Barbecue is regional, albeit the names are more local.  There is Eastern Carolina barbecue, with smoked whole hogs served with a piquant vinegar sauce (perhaps my favorite).  There is also Western Carolina barbecue, which is still pork based, but there is an added tomato tang to the sauce.  Then, there is Southern Carolina barbecue, which goes its own way with a mustard based sauce.  Travel west, and one finds Kentucky barbecue, Memphis barbecue, Kansas City barbecue, Texas barbecue and, even further west, Santa Maria barbecue.  Add to all of these the international styles of barbecue, brought to the United States by immigrants who brought their culinary traditions with them (think, barbacoa, for example).  

I am a big fan of barbecue, but I don't live in the Carolinas.  I don't call Memphis, Kansas City or any part of Texas my home.  I live in the Mid-Atlantic, the State of Maryland to be exact.  These questions got me to thinking about barbecue in the State where I live.  To be sure, there are a lot of good barbecue joints across Maryland, and, I have eaten at quite a few of them.  Those restaurants feature barbecue that draws its inspiration from those major regions ... Eastern Carolina vinegar-based pork; pork ribs with the tangy, spicy Kansas City barbecue sauce; and central Texas style brisket.  

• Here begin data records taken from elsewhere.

(* ===== verification/FutureInv.v ===== *)
(** The invariant of the asynchronous cache ([FutureOps]): the synchronous cache's
    invariant, with the writes the tasks and the channel of interrupted operations
    hold as the writes in flight, and the books of the writes and of the
    notifications. *)
From S2P Require Import Prelude Common FrequencySketch Deque Time Housekeeper EntryInfo Concurrent Deques.
From S2P Require Import TimerWheel Policy Invalidator Inner BaseCache InnerInv InnerRemove Admission Scan Maintenance Operations System FutureOps.

(** ** The asynchronous updates and the synchronous ones *)

Section equivalence.
Context {K V : Type} `{Countable K}.
Variable cfg : Config K V.
Implicit Types (s : Inner K V) (n : RemovalNotifier K V).

Lemma poll_notify_ready n key v cause : fst (poll_notify n (mkNotifyFuture key v cause NotPolled) true) = notify n key v cause.
Proof.
  unfold poll_notify, notify, nf_finish. cbn. destruct (nt_is_enabled n) eqn:E; [|done]. cbn. by destruct (listener_panics n key v cause).
Qed.

Lemma notify_now_single s key ve cause :
  notify_now s (mkNotifyFuture key (value ve) cause NotPolled) = notify_single_removal s key ve cause.
Proof. unfold notify_now, notify_single_removal. destruct (removal_notifier s); [|done]. by rewrite poll_notify_ready. Qed.

Lemma insert_sync s key hash v ts now :
  do_insert_with_hash cfg s key hash v ts now =
  ('(s, op, future) ← async_do_insert_with_hash cfg s key hash v ts now; Ok (from_option (notify_now s) s future, op)).
Proof.
  unfold do_insert_with_hash, async_do_insert_with_hash. destruct (cache s !! key) as [old|].
  - destruct (get_info (mem s) (info old)) as [ei|]; [|done]. cbn [mbind res_bind].
    destruct (new_old_entry_info (mem s) old) as [oi|]; [|done]. cbn [mbind res_bind].
    destruct (new_value_entry_from (mem s) v ts (weigh cfg key v) old) as [[[m ve] gen]|]; [|done]. cbn [mbind res_bind].
    unfold do_post_update_steps, async_do_post_update_steps.
    destruct (post_update_expiration _ _ _ _ _ _) as [m'|]; [|done]. cbn [mbind res_bind]. cbv zeta.
    set (s1 := with_mem _ m'). destruct (is_removal_notifier_enabled s1); [|done]. cbn [from_option].
    unfold async_notify_upsert. by rewrite notify_now_single.
  - destruct (new_value_entry (mem s) key hash v ts (weigh cfg key v)) as [[[m ve] gen]|]; [|done]. cbn [mbind res_bind].
    by destruct (do_post_insert_steps _ _ _ _ _).
Qed.

Lemma invalidate_sync s key now :
  do_invalidate_with_hash cfg s key now =
  ('(s, removed) ← async_do_invalidate_with_hash cfg s key now;
   Ok (match removed with
       | Some (kv, op, future) => (from_option (notify_now s) s future, Some (kv, op))
       | None => (s, None)
       end)).
Proof.
  unfold do_invalidate_with_hash, async_do_invalidate_with_hash. destruct (remove_entry s key) as [[s1 [kv|]]|]; [|done|done].
  cbn [mbind res_bind]. destruct (get_info (mem s1) (info (kv_entry kv))) as [ei|]; [|done]. cbn [mbind res_bind].
  destruct (incr_entry_gen ei) as [ei2 g]. set (s2 := with_mem s1 _).
  destruct (is_removal_notifier_enabled s2); [|done]. unfold notify_invalidate, async_notify_invalidate.
  destruct (get_info (mem s2) (info (kv_entry kv))) as [ei3|]; [|done]. cbn [mbind res_bind from_option]. by rewrite notify_now_single.
Qed.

If one were to look past the barbecue joints and ask what is true Maryland barbecue, the first answer might be Baltimore Pit Beef with Tiger Sauce.  But, as much as I love pit beef, it does not fit the definition of barbecue, that is, the low, slow cooking of proteins over wood smoke.  Pit beef is more about grilling, using a higher heat to generate a crust on the beef, which is thinly sliced, piled onto a bun and dressed with the sauce.  Others may say Delmarva chicken (which someday will be a post of its own), but that is really just grilled chicken dressed with a sauce that is one part oil and one part salad dressing or mayonnaise.  To be sure, one could have smoked chicken with a mayonnaise sauce; after all, Big Bob Gibson's in Decatur, Alabama perfected it. (You can check out my effort to make the recipe here.)  However, there is little doubt that Delmarva chicken is more about grilling than it is smoking.  

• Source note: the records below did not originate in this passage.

(** C37. A writer can miss the event it waits for.  After five failed attempts on a
    full log [schedule_write_op] listens for the event without looking at the log
    again: if the maintenance run that held the lock completes in between, it
    notifies nobody, and the writer sleeps with the log empty, the lock free and no
    run under way, until some other operation runs the maintenance. *)
Theorem writer_misses_event n m ls f w j cw cj a g now back inp `{!ReadyEventLaws Ev} :
  freached n m ls f -> n <= MAX_WRITES -> max_capacity cfg <> Some 0 -> input_ok inp -> pi_ready inp = true ->
  tasks f !! w = Some (mkTask cw (AtTrySend a g 4)) -> tasks f !! j = Some (mkTask cj (InRun now back)) ->
  Z.of_nat (length (write_op_ch (sh_inner (shared f)))) = WRITE_LOG_CH_SIZE ->
  exists f1 f2 f3, poll_step cfg f w inp = Ok (f1, []) /\ poll_step cfg f1 j inp = Ok (f2, []) /\ poll_step cfg f2 w inp = Ok (f3, []) /\
    write_op_ch (sh_inner (shared f3)) = [] /\ lock_holder (shared f3) = None /\ current_task (shared f3) = None /\
    tasks f3 !! w = Some (mkTask cw (Listening a g)) /\ forall inp', poll_step cfg f3 w inp' = Ok (f3, []).
Proof.
  intros HR Hn Hcap Hin Hrdy Hw Hj Hfull. destruct (freached_inv n m ls f HR Hn) as [I _].
  assert (Hne : w <> j) by (intros ->; congruence).
  assert (Hlw : (w < length (tasks f))%nat) by by eapply lookup_lt_Some.
  assert (Hlj : (j < length (tasks f))%nat) by by eapply lookup_lt_Some.
  set (f1 := mkFSys (shared f) (<[w := mkTask cw (AtListen a g)]> (tasks f))).
  assert (E1 : poll_step cfg f w inp = Ok (f1, [])).
  { unfold poll_step. rewrite Hw. cbn [poll tk_call tk_pc]. unfold poll_try_send.
    destruct (proj2 (fi_pcs _ _ _ _ I _ _ Hw)) as [op ->]. cbn [mbind res_bind expect_some]. cbv zeta.
    unfold channel_capacity, is_map_disabled. rewrite (bool_decide_eq_false_2 _ Hcap), Hfull, Z.ltb_irrefl. done. }
  destruct (poll_step_ok cfg Huser Hsafe n m f w inp I Hn Hin) as (x1 & Ex1 & I1). rewrite E1 in Ex1. injection Ex1 as <-. destruct I1 as [I1 _]. cbn [foldl] in I1.
  assert (Hj1 : tasks f1 !! j = Some (mkTask cj (InRun now back))) by (cbn; by rewrite list_lookup_insert_ne).
  destruct (focus cfg n m f1 j _ I1 Hj1) as (rest & rfuts & L & _ & _).
  destruct (complete_run_spec cfg Hsafe n m (shared f1) j now back inp cj rest rfuts L Hn Hrdy) as (sh2 & E2 & _ & HM & _ & Hl2 & Hc2).
  set (f2 := mkFSys sh2 (<[j := mkTask cj (after_run back)]> (tasks f1))).
  set (f3 := mkFSys (sh_with_event sh2 (ev_listen w (write_op_ch_ready_event sh2))) (<[w := mkTask cw (Listening a g)]> (tasks f2))).
  assert (Hw2 : tasks f2 !! w = Some (mkTask cw (AtListen a g))) by (cbn; rewrite list_lookup_insert_ne by done; by apply list_lookup_insert_eq).
  exists f1, f2, f3. split; [done|]. split; [unfold poll_step; rewrite Hj1; cbn [tk_call tk_pc]; by rewrite E2|].
  split; [unfold poll_step; by rewrite Hw2|]. split; [exact (proj2 (ma_drained _ _ _ HM Hcap))|]. do 2 (split; [done|]).
  assert (Hw3 : tasks f3 !! w = Some (mkTask cw (Listening a g))) by (apply list_lookup_insert_eq; by eapply lookup_lt_Some).
  split; [done|]. intros inp'. unfold poll_step. rewrite Hw3. cbn [poll tk_call tk_pc f3 shared write_op_ch_ready_event sh_with_event].
  rewrite (proj2 (listen_fresh w (write_op_ch_ready_event sh2))). cbn [mbind res_bind]. by rewrite list_insert_id.
Qed.
End guarantees.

So what is Maryland barbecue?  Is there such a thing as Maryland barbecue?

There is no easy answer to these questions, because there is no accepted concept of a Maryland style of barbecue. That does not mean that it does not exist.  I will need to look around the Old Line State.  I need to go beyond the barbecue joints and focus upon the essence of barbecue: cooking protein over over wood smoke in a low and slow fashion. Even if there is no such thing as Maryland barbecue, I will take the initiative to create one.  Hence, the Chef Bolek's "Project Maryland BBQ" Series.  

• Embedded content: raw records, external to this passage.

Lemma script_driven : forall (qs : script) n n' m f c,
  client_inv cfg n m ∅ c -> n + Z.of_nat (length qs) <= MAX_WRITES -> at_rest n' f c -> n' + 3 * Z.of_nat (length qs) <= MAX_WRITES ->
  Forall (fun q => inputs_ok (fst q)) qs ->
  exists c' l f' m', serve_all cfg default c (twin qs) = Ok (c', l) /\ all_allowed cfg default m (twin qs) l m' /\
    driven_all cfg default qs f ∅ l f' ∅ /\ sh_base (shared f') = c_base c'.
Proof.
  induction qs as [|[inps q] qs IH]; intros n n' m f c I Hn Hc Hn' Hqs; cbn [twin serve_all length fmap list_fmap fst snd] in *.
  { exists c, [], f, m. do 2 (split; [done|]). split; [constructor|apply Hc]. }
  apply Forall_cons in Hqs as [Hq Hqs]. cbn [fst] in Hq.
  destruct (serve_returns cfg Huser Hsafe default n m (call_env inps) ltac:(lia) (call_env_fine inps Hq) c (sync_request q) I)
    as ([c1 a] & E1 & m1 & I1 & Ha). cbn [fst snd] in *.
  pose proof E1 as E2. rewrite <- run_serve in E2 by apply I.
  destruct (run_call cfg inps (async_serve default q) c) as [[c2 u]|] eqn:Er; [|done]. cbn [mbind res_bind] in E2. injection E2 as -> <-.
  destruct (run_driven inps Hq _ 3 n' f c c1 u (serve_awaits default q) Hc ltac:(lia) Er) as (n1 & f1 & Hn1 & Hc1 & Hd).
  rewrite (proj2 I), (proj2 I1) in Hd.
  destruct (IH (n + 1) n1 m1 f1 c1 I1 ltac:(lia) Hc1 ltac:(lia) Hqs) as (c' & l & f' & m' & E3 & Hl & Hd' & Hb).
  exists c', (flat u :: l), f', m'. rewrite E1. cbn [mbind res_bind]. unfold twin in E3. rewrite E3. split; [done|].
  split; [by exists m1|]. split; [by econstructor|done].
Qed.

End alone.

Module Witnesses.
Import Guarantees.Sample FutureCache.Witnesses.

Definition at_time (t : Instant) : role -> PollInput := fun _ => input t true.
(** A future that panics, an initialisation, an error, an upsert, a removal, a
    computation that would not wait. *)
Definition async_script : list ((role -> PollInput) * async_request (K := Z) (V := Z) string) :=
  [(at_time 1, RGetWith false 1 None); (at_time 2, RGetWith true 1 (Some 10)); (at_time 3, RTryGetWith false 7 2 (Some (inr "no"%string)));
   (at_time 4, REntry false 1 (AndUpsertWith (fun o => match o with Some e => Some (en_value e + 1) | None => Some 0 end)));
   (at_time 5, RInsert 3 30); (at_time 6, RRemove 3);
   (at_time 7, RTryComputeIfNobodyElse true 1 (fun o => Some (inl (match o with Some e => Put (en_value e * 2) | None => Nop end))))].
Definition async_replies : list (reply (K := Z) (V := Z) string) :=
  [AUnwound; AValue (Some 10); AError "no"%string; AEntry (Some (mkEntry (Some 1) 11 true true)); AUnit; AValue (Some 30);
   AComp (ReplacedWith (mkEntry (Some 1) 22 true true))].
Lemma async_script_ok : Forall (fun q => inputs_ok (fst q)) async_script.
Proof. repeat (apply Forall_cons; split); [by intros r; split; [apply input_at|]..|by apply Forall_nil]. Qed.
Lemma async_served : exists c, serve_all config 0 (mkCache start ∅) (twin async_script) = Ok (c, async_replies).
Proof. eexists. vm_compute. reflexivity. Qed.

End Witnesses.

A disclaimer ... this entire endeavor is for fun.  Over a series of posts, I will explore those fundamental elements of barbecue -- (1) protein; (2) rubs; (3) mops/sauces; and (4) wood/smoke -- and how they fit into a style of barbecue that could be called Maryland's own. I will also focus on other aspects of barbecue as they would relate to a style. Only time will tell whether or what will come of this endeavor.  Until then ...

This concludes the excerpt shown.